On-premise Security¶
In the cloud version of LogSentinel SIEM we take all necessary operational security measures. However, in on-premise deployments this becomes the responsibility of the customer. Here are a few recommendations for keeping the installation secure.
Install TLS certificate¶
By default the LogSentinel SIEM appliance uses a self-signed certificate. If you want to use another certificate, e.g. Let's encrypt, you should configure that on the load balancer that you use (e.g. check "High availability" or on the appliance itself, for example following this Let's encrypt tutorial
Configure network restrictions¶
The LogSentinel SIEM instances should only have the required ports opened. For a single, non-clustered appliance, that includes only 80 and 443.
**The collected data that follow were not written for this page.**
(* ===== verification/CachedReader.v ===== *)
(** * The cached reader (internal/fs/compression/reader.go, common/common.go)

    A reader of a compressed image: a format-specific block reader, behind the
    [BlockReader] interface, a block cache, and a position.  [BlockContent] is
    what a block reader promises; against it, the cached reader behaves like a
    plain file that holds the uncompressed data. *)
From stdpp Require Import gmap.
From S2P Require Import Prelude UdpfsProtocol BlockCache.

(** CompressedInfo (common.go). *)
Record CompressedInfo := mkInfo {
  ci_modTime : civil;
  ci_name : list byte;
  ci_size : Z
}.

(** The zero values of [time.Time] and of the structure. *)
Definition zeroTime : civil := mkCivil 0 0 0 1 1 1.
Definition zeroInfo : CompressedInfo := mkInfo zeroTime [] 0.

Definition NewCompressedInfo (name : list byte) (size : Z) (modTime : civil) : CompressedInfo :=
  {| ci_name := name; ci_size := size; ci_modTime := modTime |}.

(** Its methods as an [os.FileInfo]: mode 0 is a regular file. *)
Definition CompressedInfo_FileInfo (i : CompressedInfo) : FileInfo :=
  {| IsRegular := true; IsDir := false; Size_ := ci_size i; ModTime := ci_modTime i |}.

(** BlockReader is the interface that compressed format backends must implement.
    A block is represented by the whole array behind the slice that is returned. *)
Class BlockReader (R : Type) := {
  ReadBlock : Z → R → outcome (result go_error (list byte) * R);
  BlockSize : R → Z;
  NumBlocks : R → Z;
  UncompressedSize : R → Z;
  BR_Close : R → option go_error * R;
  BR_Stat : R → option CompressedInfo
}.

Record CachedReader (R : Type) := mkReader {
  br : R;
  info : CompressedInfo;
  cache : blockCache;
  cr_blockSize : Z;
  cr_numBlocks : Z;
  cr_size : Z;
  cr_pos : Z
}.
Arguments mkReader {R}.
Arguments br {R}.
Arguments info {R}.
Arguments cache {R}.
Arguments cr_blockSize {R}.
Arguments cr_numBlocks {R}.
Arguments cr_size {R}.
Arguments cr_pos {R}.

Definition with_pos {R} (p : Z) (c : CachedReader R) : CachedReader R :=
  mkReader (br c) (info c) (cache c) (cr_blockSize c) (cr_numBlocks c) (cr_size c) p.
Definition with_cache {R} (k : blockCache) (c : CachedReader R) : CachedReader R :=
  mkReader (br c) (info c) k (cr_blockSize c) (cr_numBlocks c) (cr_size c) (cr_pos c).
Definition with_br {R} (r : R) (c : CachedReader R) : CachedReader R :=
  mkReader r (info c) (cache c) (cr_blockSize c) (cr_numBlocks c) (cr_size c) (cr_pos c).

Section Reader.
Context {R : Type} `{BlockReader R}.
For clustered setups, check the ports below:
* application nodes:
* incoming: 8080 (for web requests), 1514, 1515, 1516 (for syslog), 5701 (for hazelcast) and 22 for SSH.
* outgoing: 80, 443, 9200 (for elastic search), 9042 (for cassandra), 5701, 465 (for smtp)
* database nodes:
* incoming: 7000, 7001, 7199, 9042, 9160 and 22
* outgoing: 80, 443, 7000, 7001
* search nodes:
* incoming: 9200, 9300, 22
* outgoing: 80, 443, 9300
* load balancer node:
* incoming: 80, 443, 22
* outgoing: 80, 443, 8080
Configure administrator access restrictions¶
Ideally SSH access to all nodes should be protected via 2-factor authentication. You can do that by executing the following setup-2fa.sh script:
#!/bin/sh
# Execute manually AFTER the host has been setup
# Based on https://aws.amazon.com/blogs/startups/securing-ssh-to-amazon-ec2-linux-hosts/
sudo yum -y install https://dl.fedoraproject.org/pub/epel/epel-release-latest-7.noarch.rpm
sudo yum -y install google-authenticator
# Execute this line for each user manually, before they can login. Use > sudo su <user> before that
google-authenticator --time-based --disallow-reuse --force --rate-time=30 --rate-limit=3 --window-size=8
sudo echo "auth required pam_google_authenticator.so" >> /etc/pam.d/sshd
sudo sed -i -- 's/ChallengeResponseAuthentication no/ChallengeResponseAuthentication yes/g' /etc/ssh/sshd_config
sudo sed -i -- 's/auth substack password-auth/#auth substack password-auth/g' /etc/pam.d/sshd
sudo echo "\nAuthenticationMethods publickey,keyboard-interactive" >> /etc/ssh/sshd_config
sudo service sshd restart
Track administrative access through a custom PAM¶
We provide a custom PAM which you can get by following the instructions here. The PAM makes sure that each administrative access is pushed directly to external sources (e.g. a qualified trust service provider). That way, in case an administrator tries to manipulate the logs that will not only be detected, but they won't be able to cover who they were. The PAM does some additional checks, e.g. if the network is not blocked, and does not let the administrator login if the log event can't be pushed properly.
Internal audit log¶
Every activity performed in the system is logged in a specialized admin account (initial values configurable through application.properties
- admin.username
and admin.password
)
The audit log contains all authentication attempts, all configuration changes and all queries executed. Alert rules can be defined in this account to monitor the security of the SIEM deployment itself.